(** [a == b]: never raises; numbers compare by value across int, float and
    bool, other values only with their own kind. *)
Definition py_eq (a b : pyval) : bool :=
  match as_num a, as_num b with
  | Some x, Some y => Qeq_bool x y
  | _, _ =>
      match a, b with
      | PNone, PNone => true
      | PStr s, PStr s' => String.eqb s s'
      | PDatetime t, PDatetime t' => t =? t'
      | _, _ => false
      end
  end.

(** [v in [x1, ..., xn]] *)
Definition py_in (v : pyval) (l : list pyval) : bool := existsb (py_eq v) l.

(** [d.get(key, default)] and [d[key]] on a dict. *)
Definition dict_get (d : gmap string pyval) (key : string) (dflt : pyval) : pyval :=
  default dflt (d !! key).

Definition dict_item (d : gmap string pyval) (key : string) : result pyval :=
  match d !! key with
  | Some v => Ok v
  | None => Raise (KeyError key)
  end.

(** ** The Python runtime and the third-party libraries

    What the sources call in the standard library and in third-party
    packages ([re], [datetime], [bcrypt], [jwt], [bson]) is a parameter of the
    development: every theorem holds for every implementation of this
    interface. *)

Class PyLib : Type := {
  (** [str(v)] *)
  py_str : pyval → string;
  (** [int(s)] and [float(s)] on a string; [None] when they raise [ValueError] *)
  int_of_str : string → option Z;
  float_of_str : string → option Q;
  (** [int(x)] on a float: truncation towards zero *)
  int_of_float : Q → Z;
  (** [s.strip()] *)
  str_strip : string → string;
  (** [re.sub(pattern, '', s)], the flag is [re.IGNORECASE] *)
  re_sub_empty : string → bool → string → string;
  (** [re.match(pattern, s) is not None] and [re.search(pattern, s)] as a bool *)
  re_match : string → string → bool;
  re_search : string → string → bool;
  (** [datetime.strptime(s, '%Y-%m-%d').date()], as the day number
      [toordinal()] that [date] comparison goes by; [None] on [ValueError] *)
  strptime_date : string → option Z;
  (** [datetime.strptime(s, '%H:%M').time()], in minutes *)
  strptime_time : string → option Z;
  (** [dt.isoformat()] *)
  isoformat : Z → string;
  (** [bcrypt.generate_password_hash(p).decode('utf-8')] and
      [bcrypt.check_password_hash(h, p)], which raises on a non-string *)
  generate_password_hash : string → string;
  check_password_hash : string → pyval → result bool;
  (** [jwt.encode({'user_id': .., 'username': .., 'role': .., 'exp': ..}, key)] *)
  jwt_encode : pyval → string → string → Z → string;
  (** [ObjectId(s)], [None] when it raises [InvalidId], and [str(oid)] *)
  object_id : string → option N;
  object_id_str : N → string
}.
(** Two ancilla qubits for [bell]. *)
Lemma add_ancilla_register_qubits_witness :
  Circuit.qubits bell = Some bell_qubits
  ∧ Pyquil.to_pyquil Pyquil.spec_COMMON_GATES Pyquil.spec_UNIQUE_GATES
      Gate_to_pyquil (Circuit.gates bell)
    = Ok (Some (Pyquil.mkProgram []
                  (map (fun g => Pyquil.GateInstr (Importers.pq_name g)
                                   (Importers.pq_params g)
                                   (Importers.pq_qubits g))
                       bell_program)))
  ∧ ∃ r, AncillaRegister.add_ancilla_register_to_circuit
           Pyquil.spec_COMMON_GATES Pyquil.spec_UNIQUE_GATES Gate_to_pyquil
           bell 2 = Ok r
         ∧ Importers.label r = "pyquil"
         ∧ map Qubit.index (Importers.arena r)
           = AncillaRegister.first_occurrences
               (AncillaRegister.pyquil_operands bell_program
                  ++ seq (length bell_qubits) 2)
         ∧ Importers.qubit_list r = seq 0 (length (Importers.arena r))
         ∧ length (Importers.gates r) = (length bell_program + 2)%nat.
Proof.
  split; [reflexivity|]. split; [vm_compute; reflexivity|].
  apply (AncillaRegisterFacts.add_ancilla_register_qubits
           Pyquil.spec_COMMON_GATES Pyquil.spec_UNIQUE_GATES Gate_to_pyquil
           bell 2 bell_qubits
           (Pyquil.mkProgram []
              (map (fun g => Pyquil.GateInstr (Importers.pq_name g)
                               (Importers.pq_params g)
                               (Importers.pq_qubits g))
                   bell_program))
           bell_program).
  - reflexivity.
  - vm_compute. reflexivity.
  - reflexivity.
Defined.

(** Two ancilla qubits for [idle], which has three qubits and no gate:
    the result has the qubits 3 and 4 only. *)
Lemma add_ancilla_register_without_gates_witness :
  Circuit.qubits idle = Some [qubit0; qubit1; qubit2]
  ∧ (Circuit.gates idle = None ∨ Circuit.gates idle = Some [])
  ∧ ∃ r, AncillaRegister.add_ancilla_register_to_circuit
           Pyquil.spec_COMMON_GATES Pyquil.spec_UNIQUE_GATES Gate_to_pyquil
           idle 2 = Ok r
         ∧ map Qubit.index (Importers.arena r) = seq 3 2
         ∧ length (Importers.gates r) = 2%nat.
Proof.
  split; [reflexivity|]. split; [right; reflexivity|].
  apply (AncillaRegisterFacts.add_ancilla_register_without_gates
           Pyquil.spec_COMMON_GATES Pyquil.spec_UNIQUE_GATES Gate_to_pyquil
           idle 2 [qubit0; qubit1; qubit2]).
  - reflexivity.
  - right. reflexivity.
Defined.

Lemma Gate_to_qiskit_three g qreg creg :
  (length (Gate_to_qiskit g qreg creg) mod 3 = 0)%nat.
Proof. reflexivity. Defined.

(** [bell] as a qiskit circuit. *)
Lemma to_qiskit_appends_every_entry_witness :
  Circuit.qubits bell = Some bell_qubits
  ∧ bell_qubits ≠ []
  ∧ Circuit.gates bell = Some bell_gates
  ∧ (∀ g qreg creg, g ∈ bell_gates →
       (length (Gate_to_qiskit g qreg creg) mod 3 = 0)%nat)
  ∧ ∃ r n, ToQiskit.to_qiskit string Gate_to_qiskit bell = Ok r
      ∧ ToQiskit.qregs r = [ToQiskit.mkRegister n "q"]
      ∧ ToQiskit.cregs r = [ToQiskit.mkRegister n "c"]
      ∧ (∀ q, q ∈ bell_qubits → (Qubit.index q < n)%nat)
      ∧ (∃ q, q ∈ bell_qubits ∧ n = S (Qubit.index q))
      ∧ ToQiskit.entries (ToQiskit.data r)
        = concat (map (fun g => Gate_to_qiskit g
                                  (Some (ToQiskit.mkRegister n "q"))
                                  (Some (ToQiskit.mkRegister n "c")))
                      bell_gates).
Proof.
  assert (bell_qubits ≠ []) as Hne by discriminate.
  split; [reflexivity|]. split; [exact Hne|]. split; [reflexivity|].
  split; [intros g qreg creg _; apply Gate_to_qiskit_three|].
  apply (ToQiskitFacts.to_qiskit_appends_every_entry string Gate_to_qiskit
           bell bell_qubits bell_gates eq_refl Hne eq_refl
           (fun g qreg creg _ => Gate_to_qiskit_three g qreg creg)).
Defined.
(** Two platforms that differ at most in what [open] does on paths other
    than those of [files]. *)
Definition agree_on (files : list (string * string)) (w w' : World) : Prop :=
  (∀ p, get_package_share_directory w p = get_package_share_directory w' p)
  ∧ (∀ a b, os_path_join w a b = os_path_join w' a b)
  ∧ (∀ file, yaml_safe_load w file = yaml_safe_load w' file)
  ∧ (∀ n, Node_raises w n = Node_raises w' n)
  ∧ (∀ package_name file_path dir,
       (package_name, file_path) ∈ files ->
       get_package_share_directory w package_name = Ok dir ->
       open_r w (os_path_join w dir file_path) = open_r w' (os_path_join w dir file_path)).

(** The five loads of [generate_launch_description], in the order it makes
    them, and the first exception among the results of a sequence of
    calls. *)
Definition launch_loads (w : World) : list (result value) :=
  [load_file w "moveit_resources_panda_description" "urdf/panda.urdf";
   load_file w "moveit_resources_panda_moveit_config" "config/panda.srdf";
   load_yaml w "moveit_resources_panda_moveit_config" "config/kinematics.yaml";
   load_yaml w "moveit_grasps" "config_robot/panda_grasp_data.yaml";
   load_yaml w "moveit_grasps" "config/moveit_grasps_config.yaml"].

Fixpoint first_raise {A} (rs : list (result A)) : option exn :=
  match rs with
  | [] => None
  | Ok _ :: rs' => first_raise rs'
  | Raise e :: _ => Some e
  end.

(** The [Node] constructor refuses a parameter dictionary that gives a
    parameter the value [None] (launch_ros normalises the parameters when
    the action is constructed and raises [TypeError] for such a value). *)
Definition refuses_None_values (w : World) : Prop :=
  ∀ (n : Node) (d : gmap string value) (key : string),
    VDict d ∈ parameters n -> d !! key = Some VNone -> Node_raises w n ≠ None.

(** The file cannot be loaded: the package lookup raises, or [open] raises,
    or reading the file raises (whatever the exception). *)
Definition cannot_load (w : World) (package_name file_path : string) : Prop :=
  (∃ e, get_package_share_directory w package_name = Raise e)
  ∨ ∃ dir,
      get_package_share_directory w package_name = Ok dir
      ∧ ((∃ e, open_r w (os_path_join w dir file_path) = Raise e)
         ∨ ∃ file e, open_r w (os_path_join w dir file_path) = Ok file
                     ∧ read file = Raise e).

(** If the file opens, reading it reaches its end. *)
Definition reads_whole (w : World) (package_name file_path : string) : Prop :=
  ∀ dir file,
    get_package_share_directory w package_name = Ok dir ->
    open_r w (os_path_join w dir file_path) = Ok file ->
    failure file = None.

(** What [load_file] put into a model parameter: [None] with the file
    impossible to load, or the text the file reads as. *)
Definition model_value (w : World) (package_name file_path : string) (v : value) : Prop :=
  (v = VNone ∧ cannot_load w package_name file_path)
  ∨ ∃ text, v = VStr text ∧ opens_with_text w package_name file_path text.

(** The packages are installed; every file opens and delivers a text with
    a YAML syntax error before a byte that does not decode.  [file.read()]
    raises [UnicodeDecodeError]; [yaml.safe_load] meets the syntax error
    first. *)
Definition early_syntax_error_world : World := {|
  get_package_share_directory := get_package_share_directory (disk_world bare_disk);
  os_path_join := posix_join;
  open_r path := Ok {| delivered := "panda_arm: ]"; failure := Some UnicodeDecodeError |};
  yaml_safe_load file := Raise (YAMLError "did not find expected node content");
  Node_raises n := None;
|}.

(** [None] or a string. *)
Definition text_or_None (v : value) : Prop := v = VNone ∨ ∃ text, v = VStr text.

(** The packages are installed and every file opens, but its bytes do not
    decode: [read] raises [UnicodeDecodeError]. *)
Definition undecodable_world : World := {|
  get_package_share_directory := get_package_share_directory (disk_world bare_disk);
  os_path_join := posix_join;
  open_r path := Ok {| delivered := ""; failure := Some UnicodeDecodeError |};
  yaml_safe_load := yaml_safe_load (disk_world bare_disk);
  Node_raises n := None;
|}.
(** * The AWS Config rule template [rule_code.js] (nodejs4.3 runtime)

    A shallow embedding of [src/rdk/template/runtime/nodejs4.3/rule_code.js]
    and the properties of its notification handler: snapshot resolution,
    the applicability filter, assembling the PutEvaluations request and
    reporting it. *)

From Stdlib Require Import ZArith List String Ascii Bool Lia DecimalString.
Import ListNotations.
Open Scope string_scope.
Open Scope Z_scope.

Set Warnings "-register-all".

(** ** JavaScript values

    The script is dynamically typed: it tests truthiness ([!reference]),
    [typeof], [instanceof] and [===] on whatever it is handed.  Values are
    therefore the JavaScript values themselves.  An object carries its class
    (plain object, [Array], [String] wrapper, [Date]) and its named
    properties in insertion order.  Numbers are the integers: the script only
    produces [1] and array lengths, and otherwise tests numbers for
    truthiness. *)

Inductive value : Type :=
| JUndefined
| JNull
| JBool (b : bool)
| JNum (n : Z)
| JStr (s : string)
| JObj (c : objclass) (props : list (string * value))
with objclass : Type :=
| OPlain
| OArray (elems : list value)
| OString (s : string)
| ODate (t : value).

(** Object and array literals. *)
Definition JRec (props : list (string * value)) : value := JObj OPlain props.
Definition JArr (elems : list value) : value := JObj (OArray elems) [].

(** What the script can raise. *)
Inductive exn : Type :=
| Error (msg : string)
| TypeError (msg : string)
| ReferenceError (msg : string)
| SyntaxError (msg : string).

Inductive outcome (A : Type) : Type :=
| Ret (a : A)
| Throw (e : exn).
Arguments Ret {A} a.
Arguments Throw {A} e.

(** What the script does to the outside world, in order. *)
Inductive effect : Type :=
| ConsoleInfo (v : value)
| GetResourceConfigHistory (request : value)
| PutEvaluations (request : value)
| Callback (err data : value).

(** ** Computations: a trace of effects and a result or an exception *)

Definition M (A : Type) : Type := (list effect * outcome A)%type.

Definition ret {A} (a : A) : M A := ([], Ret a).
Definition throw {A} (e : exn) : M A := ([], Throw e).
Definition lift {A} (r : outcome A) : M A := ([], r).
Definition emit (e : effect) : M unit := ([e], Ret tt).

Definition bind {A B} (m : M A) (f : A -> M B) : M B :=
  match m with
  | (t, Ret a) => let (t', r) := f a in ((t ++ t')%list, r)
  | (t, Throw e) => (t, Throw e)
  end.

Definition obind {A B} (r : outcome A) (f : A -> outcome B) : outcome B :=
  match r with
  | Ret a => f a
  | Throw e => Throw e
  end.

Declare Scope js_scope.
Delimit Scope js_scope with js.
Notation "x <- m ;; k" := (bind m (fun x => k))
  (at level 61, m at next level, right associativity) : js_scope.
Notation "m ;; k" := (bind m (fun _ => k))
  (at level 61, right associativity) : js_scope.
Notation "x <~ r ;; k" := (obind r (fun x => k))
  (at level 61, r at next level, right associativity) : js_scope.
Open Scope js_scope.

Definition trace {A} (m : M A) : list effect := fst m.
Definition result {A} (m : M A) : outcome A := snd m.

(** [if (c) { m }] with no [else]: control falls through afterwards. *)
Definition when (c : bool) (m : M unit) : M unit :=
  if c then m else ret tt.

=====

HOW TO COMPLETE THIS TASK: Once you have located every line with the word "unit" in the material above, list those lines.

REPLY TO THE TASK:
Definition emit (e : effect) : M unit := ([e], Ret tt).
Definition when (c : bool) (m : M unit) : M unit :=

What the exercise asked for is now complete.